3. Consider balance against other tax implications
However, as always, things are never so straightforward, mainly due to the need to consider the other taxes at play in the longer-term. These include capital gains tax due on disposal of land and also the preservation of inheritance tax reliefs, such as agricultural property relief (APR) and business property relief (BPR).
For the above reasons, as a rule, it is better to hold the farmhouse and land and buildings outside of the limited company.

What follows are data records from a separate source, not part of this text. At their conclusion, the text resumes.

Lemma util_keys_ok_holds m n : util_keys_ok m n.
Proof.
  split. { unfold GetFixedLengthKey. by rewrite string_length_of_list, fixed64_length. }
  split. { unfold GetFixedLengthValue. by rewrite length_fmap, fixed64_length. }
  split. { unfold GetFixedLengthValue, GetFixedLengthKey, list_byte_of_string.
           by rewrite list_ascii_of_string_of_list_ascii. }
  split.
  { intros Hn. destruct (Sprintf_07d_spec n Hn) as (_ & _ & Hl).
    unfold GetFixedLengthValue, GetKey.
    rewrite fixed64_short by (rewrite length_app; simpl; lia).
    by rewrite fmap_app, fmap_replicate, length_fmap. }
  split; [apply GetFixedLengthKey_inj|].
  intros Hm Hn. split.
  - intros H. destruct (Z.lt_trichotomy m n) as [|[->|Hgt]]; [done| |].
    + by rewrite key_lt_irrefl in H.
    + pose proof (GetFixedLengthKey_lt n m Hn Hm Hgt) as H'.
      apply key_lt_asym in H'. congruence.
  - by apply GetFixedLengthKey_lt.
Qed.
End UtilFacts.

(** Package util: [GetFixedLengthKey n] is 64 bytes long and
    [GetFixedLengthValue n] is the same 64 bytes, which are those of
    [GetKey n] followed by NUL bytes; distinct numbers give
    distinct keys; and from 0 up to 9999999 the keys are ordered, as Go
    strings, as the numbers are.  The order stops there:
    [GetFixedLengthKey 10000000] is below [GetFixedLengthKey 9999999]. *)
Theorem util_keys :
  (forall m n, util_keys_ok m n) /\
  key_lt (Util.GetFixedLengthKey 10000000) (Util.GetFixedLengthKey 9999999) = true.
Proof. split; [apply util_keys_ok_holds|]. vm_compute. reflexivity. Qed.

Lemma util_keys_witness : util_keys_ok 41 42.
Proof. exact (proj1 util_keys 41%Z 42%Z). Defined.
(** * The adaptive list while nothing is removed: proofs *)


(** * The baseline image of the adaptive list *)

Section Erase.

Lemma erase_lookup s a :
  SkipList.heap (erase s) !! a = erase_elem <$> StashList.heap s !! a.
Proof. unfold erase. simpl. apply list_lookup_fmap. Qed.
Lemma sample_odd_atan2_odd (b a : float) :
  sample_odd_atan2 (- b) a = - sample_odd_atan2 b a.
Proof.
  unfold sample_odd_atan2.
  destruct (ltb_opp_zero b) as [-> ->].
  destruct (b <? 0) eqn:Hn, (0 <? b) eqn:Hp; rewrite ?opp_involutive; try reflexivity.
  exfalso. rewrite ltb_spec, Prim2SF_zero in Hn, Hp.
  destruct (Prim2SF b) as [[|] | [|] | | [|] m k]; discriminate.
Qed.

End MirrorFacts.

Section MirrorInverse.

Context {L : Libm} {C : Collaborators}.

Hypothesis hypot_even : forall a b, hypot (- a) b = hypot a b.
Hypothesis atan2_odd : forall a b, atan2 (- a) b = - atan2 a b.

(** In every mode the spherical inverse transform maps the planar pair
    mirrored in the y axis, [(-x, y)], to the same latitude and the negated
    longitude, bit for bit, on every input on which it does not fail; where
    the code assigns the longitude [0.] (Equatorial and Oblique mode, on
    the central meridian) both longitudes are that [0.].  The C library is
    to have [hypot] even and [atan2] odd in the first argument. *)
Theorem s_inverse_mirror
    (xy : PJ_XY) (P P' : PJ) (Q : pj_laea_data) (lp : PJ_LP) :
  opaque P = Some Q -> last_errno P = None ->
  laea_s_inverse xy P = Some (lp, P') -> last_errno P' = None ->
  exists lp', laea_s_inverse (mirror_x xy) P = Some (lp', P') /\
    phi lp' = phi lp /\ negated (lam lp) (lam lp').
Proof.
  intros HQ He. unfold laea_s_inverse, mirror_x, negated. rewrite HQ.
  cbn [x y]. rewrite hypot_even.
  cbn -[hypot asin atan2 sin cos M_HALFPI M_FORTPI EPS10].
  destruct (1 <? _); [intros H; injection H as <- <-; discriminate |].
  destruct (mode Q);
    cbn -[hypot asin atan2 sin cos M_HALFPI M_FORTPI EPS10];
    repeat match goal with |- context [if ?c then _ else _] => destruct c end;
    intros H; injection H as <- <-; intros _; eexists;
    (split; [reflexivity |]); unfold set_lam, set_phi; cbn [lam phi];
    (split; [reflexivity |]); rewrite ?mul_opp_l, ?atan2_odd; auto.
Qed.

(** The same for the ellipsoidal inverse transform; the longitude [0.] is
    the one it returns at the centre point. *)
Theorem e_inverse_mirror
    (xy : PJ_XY) (P P' : PJ) (Q : pj_laea_data) (lp : PJ_LP) :
  opaque P = Some Q -> last_errno P = None ->
  laea_e_inverse xy P = Some (lp, P') -> last_errno P' = None ->
  exists lp', laea_e_inverse (mirror_x xy) P = Some (lp', P') /\
    phi lp' = phi lp /\ negated (lam lp) (lam lp').
Proof.
  intros HQ He. unfold laea_e_inverse, mirror_x, negated. rewrite HQ.
  cbn [x y].
  destruct (mode Q);
    cbn -[hypot asin atan2 sin cos pj_authalic_lat_inverse M_HALFPI M_FORTPI EPS10];
    rewrite ?div_opp_l, ?hypot_even, ?mul_opp_opp;
    repeat match goal with |- context [if ?c then _ else _] => destruct c end;
    intros H; injection H as <- <-; try discriminate; intros _; eexists;
    (split; [reflexivity |]); unfold set_lam, set_phi; cbn [lam phi];
    (split; [reflexivity |]); rewrite ?mul_opp_l, ?atan2_odd; auto.
Qed.

End MirrorInverse.

(** The oblique sphere at the planar pairs (0.1, 0.2) and (-0.1, 0.2). *)
Lemma s_inverse_mirror_witness :
  exists lp lp',
    @laea_s_inverse sample_libm_odd (mkXY 0.1 0.2) Sample.oblique_sphere
      = Some (lp, Sample.oblique_sphere) /\
    @laea_s_inverse sample_libm_odd (mkXY (- 0.1) 0.2) Sample.oblique_sphere
      = Some (lp', Sample.oblique_sphere) /\
    phi lp' = phi lp /\ negated (lam lp) (lam lp').
Proof.
  eexists.
  destruct (@s_inverse_mirror sample_libm_odd sample_hypot_even sample_odd_atan2_odd
              (mkXY 0.1 0.2) Sample.oblique_sphere Sample.oblique_sphere
              (Sample.sphere_data OBLIQ (Sample.sample_sin 0.5) (Sample.sample_cos 0.5))
              _ eq_refl eq_refl eq_refl eq_refl)
    as (lp' & H & Hp & Hl).
  exists lp'. split; [reflexivity |]. split; [exact H |]. split; assumption.
Defined.

(** The north-polar ellipsoid at the planar pairs (0.1, 0.2) and (-0.1, 0.2). *)
Lemma e_inverse_mirror_witness :
  exists lp lp',
    @laea_e_inverse sample_libm_odd Sample.helper (mkXY 0.1 0.2)
      Sample.north_polar_ellipsoid = Some (lp, Sample.north_polar_ellipsoid) /\
    @laea_e_inverse sample_libm_odd Sample.helper (mkXY (- 0.1) 0.2)
      Sample.north_polar_ellipsoid = Some (lp', Sample.north_polar_ellipsoid) /\
    phi lp' = phi lp /\ negated (lam lp) (lam lp').
Proof.
  eexists.
  destruct (@e_inverse_mirror sample_libm_odd Sample.helper
              sample_hypot_even sample_odd_atan2_odd
              (mkXY 0.1 0.2) Sample.north_polar_ellipsoid Sample.north_polar_ellipsoid
              Sample.north_polar_data _ eq_refl eq_refl eq_refl eq_refl)
    as (lp' & H & Hp & Hl).
  exists lp'. split; [reflexivity |]. split; [exact H |]. split; assumption.
Defined.
(** X15.  The schema of the variables is compiled for every operation, also
    when the input object types of the GraphQL schema refer to each other
    or to themselves: a type that already has a definition is referred to
    and not entered again.  With the input object types among [inputTypes],
    none of them called [__proto__], and the [on:] paths of the directives
    made of names that objects do not inherit, the compiler returns a
    schema, and the same one however much deeper than [length inputTypes]
    the model is allowed to follow it. *)
Theorem variables_schema_is_returned (graphQLSchema : GraphQLSchema)
    (interpolateVariableDefinitionAsJSON customJsonScalars : list string)
    (inputTypes : list string)
    (variableDefinitions : option (list VariableDefinition))
    (keepInternalVariables keepInjectedVariables : bool) :
  inputTypesAmong graphQLSchema inputTypes ->
  "__proto__" ∉ inputTypes ->
  Forall ownPaths (default [] variableDefinitions) ->
  exists schema,
    forall fuel,
      length inputTypes <= fuel ->
      operationVariablesToJSONSchema graphQLSchema
        interpolateVariableDefinitionAsJSON customJsonScalars fuel
        variableDefinitions keepInternalVariables keepInjectedVariables
      = Returns schema.
Proof.
  intros Hinputs Hproto Hown.
  assert (exists schema,
            operationVariablesToJSONSchema graphQLSchema
              interpolateVariableDefinitionAsJSON customJsonScalars
              (length inputTypes) variableDefinitions keepInternalVariables
              keepInjectedVariables = Returns schema) as [schema Hschema].
  { unfold operationVariablesToJSONSchema.
    destruct variableDefinitions as [variables|]; [|by eexists].
    cbn in Hown.
    match goal with
    | |- context [forEachRun ?body ?xs ?s] =>
        destruct (forEachRun_returns
                    (fun schema =>
                       is_Some (definitions schema)
                       /\ is_Some (properties schema)) body xs s)
          as (schema & -> & _)
    end.
    - by split.
    - intros schema variable Hvariable [Hdefined Hprops].
      eapply variableCallback_returns; try done.
      by eapply (proj1 (Forall_forall _ _) Hown).
    - by eexists. }
  exists schema. intros fuel Hfuel.
  by eapply operationVariablesToJSONSchema_more_fuel.
Qed.

Lemma variables_schema_is_returned_witness :
  exists schema,
    forall fuel,
      1 <= fuel ->
      operationVariablesToJSONSchema shopSchema [] [] fuel
        (Some searchVariables) false false = Returns schema.
Proof.
  apply (variables_schema_is_returned shopSchema [] [] ["Filter"]
           (Some searchVariables) false false).
  - intros typeName namedType fields. unfold shopSchema.
    repeat case_match; try done; intros [= <-]; try done.
    intros _. by apply (bool_decide_unpack _).
  - by apply (bool_decide_unpack _).
  - cbn. repeat constructor; by apply (bool_decide_unpack _).
Defined.

Lemma required_names variables keepInternalVariables keepInjectedVariables :
  Forall (fun variable => wellFormed (variable_type variable) = true)
    variables ->
  flat_map
    (fun variable =>
       if visible keepInternalVariables keepInjectedVariables variable
       then replicate (leading (strippedVariableType variable))
              (GraphQL.variable_name (node variable))
       else [])
    variables
  = map (fun variable => GraphQL.variable_name (node variable))
      (List.filter
         (fun variable =>
            visible keepInternalVariables keepInjectedVariables variable
            && requiredVariable variable)
         variables).
Proof.
  induction 1 as [|variable variables Hwell _ IH]; [done|]. cbn.
  rewrite IH, (leading_strippedVariableType _ Hwell).
  by destruct (visible _ _ _), (requiredVariable _).
Qed.

(** X16.  The variables a schema requires.  [required] lists, in the order of
    the operation, the variables that the schema shows, that are declared
    with [!] and that have no default value; when there is none, the
    schema has no [required] at all.  A variable with a default value is
    never required, and neither is a hidden one. *)
Theorem required_variables (graphQLSchema : GraphQLSchema)
    (interpolateVariableDefinitionAsJSON customJsonScalars : list string)
    (fuel : nat) (variables : list VariableDefinition)
    (keepInternalVariables keepInjectedVariables : bool)
    (schema : JSONSchema) :
  Forall (fun variable => wellFormed (variable_type variable) = true)
    variables ->
  operationVariablesToJSONSchema graphQLSchema
    interpolateVariableDefinitionAsJSON customJsonScalars fuel
    (Some variables) keepInternalVariables keepInjectedVariables
  = Returns schema ->
  let names :=
    map (fun variable => GraphQL.variable_name (node variable))
      (List.filter
         (fun variable =>
            visible keepInternalVariables keepInjectedVariables variable
            && requiredVariable variable)
         variables) in
  required schema = match names with [] => None | _ => Some names end.
Proof.
  intros Hwell Hrun names.
  apply operationVariablesToJSONSchema_summary in Hrun
    as (_ & _ & _ & _ & Hrequired & Hnever).
  rewrite (required_names _ _ _ Hwell) in Hrequired. fold names in Hrequired.
  destruct (required schema) as [[|name rest]|]; cbn in Hrequired;
    [done|by rewrite <- Hrequired|by rewrite <- Hrequired].
Qed.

However, even when this is the case, under current legislation, a farming business trading through a limited company (but with the land held in the farmers own names outside of the company), still loses some of the reliefs available were they trading as a sole trader, or partnership.
In terms of inheritance tax, agriculture property relief (APR), should still be available at 100%, but it is important to remember, this only covers the agricultural value of the land. For any value in excess of the agricultural value (e.g., hope or development value) to be covered, the farm needs to qualify for business property relief (BPR).
Land held outside of the company, would only qualify for BPR at a maximum rate of 50% and in fact, there would be no BPR at all if the land is owned by a minority shareholder (less than 50%). In contrast, land jointly owned within a partnership structure, could qualify for BPR at a rate of 100%.
Another factor to be considered, is – although the UK’s inheritance tax rules have not changed for many years, there is potential for significant change over the next few years. Indeed, in 2020, All-Party Parliamentary Group (APPG) published their report ‘Inheritance and Inter-generational Fairness’ and within their many recommendations, was a recommendation that APR and BPR be abolished.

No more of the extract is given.